It isn’t easy to organize people for fellowship or to engage in a common purpose, but there’s no reason it needs to be made any harder for lack of resources and perspective.
This is the first part of an occasional series about the simple organization of religious groups: churches, but also support organizations for groups of churches and IRS “religious organizations” akin to the former Unitarian Universalist Association “independent affiliate” status.
I carry two assumptions:
- It’s easier to work from a model — even if you have to revise or reject parts of it — than to start with nothing, and so I’ll be offering models, lists and directions. I won’tÂ continuouslyÂ say, “you can do this” or “your experience will vary” because I’m assuming you’ll use the parts you need and will reject or alter those you don’t.
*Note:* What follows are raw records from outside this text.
Lemma forking_dir m : caller_kept m -> dir_wf m (frames demo) demo_dir.
Proof. intros Hk. apply (dir_wf_ext demo_mem); [exact demo_user_dir|]. intros a Ha. apply Hk; by rewrite Ha. Qed.

Lemma forking_pre m : caller_kept m -> fork_pre (forking m) demo_view tD demo_forker zero_task 8 [].
Proof.
  intros Hk. destruct fork_state_pre as [Hi Hp Hfree Hc Hs Hl Hsel Hf Hcr _ _ _ Hroom]. split; try done.
  - by destruct Hi.
  - split; [|by destruct Hfree]. by vm_compute.
  - destruct Hs as [S1 S2 S3 S4 S5 S6 S7 S8]. split; [done | done | done | done | by split | done | done |]. by destruct S8.
  - by apply forking_kernel_dir.
  - by apply forking_dir.
  - intros p Hown. change (own (forking m) (k_cr3 (forking m)) p) with (own (caller_state m) demo_dir p) in Hown.
    apply (caller_own m Hk) in Hown. split.
    + destruct Hown as [->|[->| ->]]; apply (bool_decide_unpack _); reflexivity.
    + intros E%(caller_kernel_page m Hk). lia.
Qed.

Definition forking_state : kst := forking (with_call demo_mem fork_call).

Lemma forking_calls : calls_kernel forking_state call_cpu fork_call 0x80000017 0x60058 16.
Proof.
  split; [exact demo_entries | done | by apply demo_cpu_wf | done | | | done].
  - split; [by split | apply low_stack; lia].
  - split; [done|]. split; [by repeat constructor|]. by vm_compute.
Qed.

(** The state in the handler keeps what the call does not write. *)
Lemma handler_kept m s c args next top :
  k_mem s = m -> (forall a, page_of a <> 0x102000 -> mget m a = mget demo_mem a) -> length args = 5%nat ->
  0x5f000 <= top - 96 -> top <= 0x61000 -> caller_kept (k_mem (handler_state demo_cc s c args next top)).
Proof.
  intros <- Hm Hl Hlo Hhi a H1 H2 H3. unfold handler_state. kproj. rewrite push_words_out; [by apply Hm|].
  rewrite bytes_of_reverse. destruct (handler_stack_bytes demo_cc s c args next (top - 88) Hl) as (_ & _ & ->).
  assert (~ 0x5f000 <= a < 0x61000) by (intros ?; revert H2 H3; unfold page_of; zdiv). lia.
Qed.

Lemma fork_returns_twice_witness :
  exists s' t, call_kernel demo_cc 0x80000017 call_cpu forking_state =
      Done (tt, set_r_eax (u32 (i32 tD)) (behind_call call_cpu 0x80000017)) s' /\
    k_tasks s' !! tD = Some t /\ cpu_of_tss (t_tss t) = set_r_eax 0 (behind_call call_cpu 0x80000017).
Proof.
  assert (caller_kept (k_mem (handler_state demo_cc forking_state call_cpu fork_call 0x80000017 0x60058))) as Hk.
  { apply (handler_kept (with_call demo_mem fork_call)); try done. intros a Ha. apply with_call_page; [cbn; lia | done]. }
  destruct (fork_returns_twice demo_cc demo_cc_word forking_state call_cpu [0; 0; 0; 0] 0x80000017 0x60058 16 forking_calls
    demo_view tD demo_forker zero_task 8 [] (forking_pre _ Hk) eq_refl) as (s' & t & E & _ & Et & _ & Ec & _).
  - intros a Ha. assert (0x5f000 <= page_of a <= 0x60000) by (unfold page_of; zdiv). split.
    + assert (page_of a = 0x5f000 \/ page_of a = 0x60000) as [->| ->] by (unfold page_of in *; zdiv); apply (bool_decide_unpack _); reflexivity.
    + intros Hp%(caller_kernel_page _ Hk). lia.
  - done.
  - exact (ex_intro _ s' (ex_intro _ t (conj E (conj Et Ec)))).
Defined.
- There are plateaus of ability and stability in organizations. A large, complex, staffed, sleek, well-funded (and funds-seeking) organization is good. A small, simple, rough-edged and bootstrapping organization is good. A large, complex, rough-edged and threadbare organization is not. One solution is making a bold leap from small, past awkward, to big — and good luck if you can manage it. Another solution, which is at least as practical and probably more reliable, is to plan to be small and encourage others to organize in order to build capacity. Think networks rather than monoliths. So I’m going to assume that these organizations will be born and kept small.
Disclaimer: Lastly, I’m a minister and a nonprofit administration pro. But I’m not a lawyer nor an accountant and don’t give legal, accounting or tax advice. I’ll tell you what I would do, and where you can get facts and resources, but the decisions are finally yours.